**Work task**
Only the closing portion of the entries is to be reproduced: the line containing "SealSamples.v" through the very last line, exactly as written.

·····

(* ===== verification/_CoqProject ===== *)
-Q . S2P
Prelude.v
Checks.v
Text.v
Utf8.v
Aid.v
Cbor.v
Platform.v
Kel.v
KelReference.v
Codec.v
KelSpec.v
KelFacts.v
KelProps.v
KelTheorems.v
Controller.v
ControllerInv.v
ControllerTheorems.v
IdFile.v
IdFileTheorems.v
Liabtree.v
LiabtreeFacts.v
LiabtreeTheorems.v
Ael.v
AelFacts.v
AelTheorems.v
Notice.v
NoticeTheorems.v
ReplayCache.v
ReplayCacheTheorems.v
Relayauth.v
RelayauthTheorems.v
Tsir.v
TsirTheorems.v
Taskdoc.v
TaskdocTheorems.v
Payment.v
Evidence.v
Delegation.v
PaymentTheorems.v
EvidenceTheorems.v
DelegationTheorems.v
Fields.v
Envelope.v
FieldsFacts.v
EnvelopeFacts.v
EnvelopeTheorems.v
SealTheorems.v
SealErrors.v
SealRoundTrip.v
EnvelopeReference.v
SealSamples.v
EncKeys.v
Access.v
AccessFacts.v
AccessTheorems.v
AccessSamples.v
EncKeysTheorems.v
EncKeysSamples.v
Dack.v
DackTheorems.v
DackSamples.v
Agenturi.v
AgenturiFacts.v
AgenturiTheorems.v
AgenturiSamples.v
Recovery.v
RecoveryFacts.v
RecoveryTheorems.v
RecoverySamples.v
Supply.v
SupplyTheorems.v
SupplySamples.v
Regpow.v
RegpowTheorems.v
RegpowSamples.v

·····

**Task result**
SealSamples.v
EncKeys.v
Access.v
AccessFacts.v
AccessTheorems.v
AccessSamples.v
EncKeysTheorems.v
EncKeysSamples.v
Dack.v
DackTheorems.v
DackSamples.v
Agenturi.v
AgenturiFacts.v
AgenturiTheorems.v
AgenturiSamples.v
Recovery.v
RecoveryFacts.v
RecoveryTheorems.v
RecoverySamples.v
Supply.v
SupplyTheorems.v
SupplySamples.v
Regpow.v
RegpowTheorems.v
RegpowSamples.v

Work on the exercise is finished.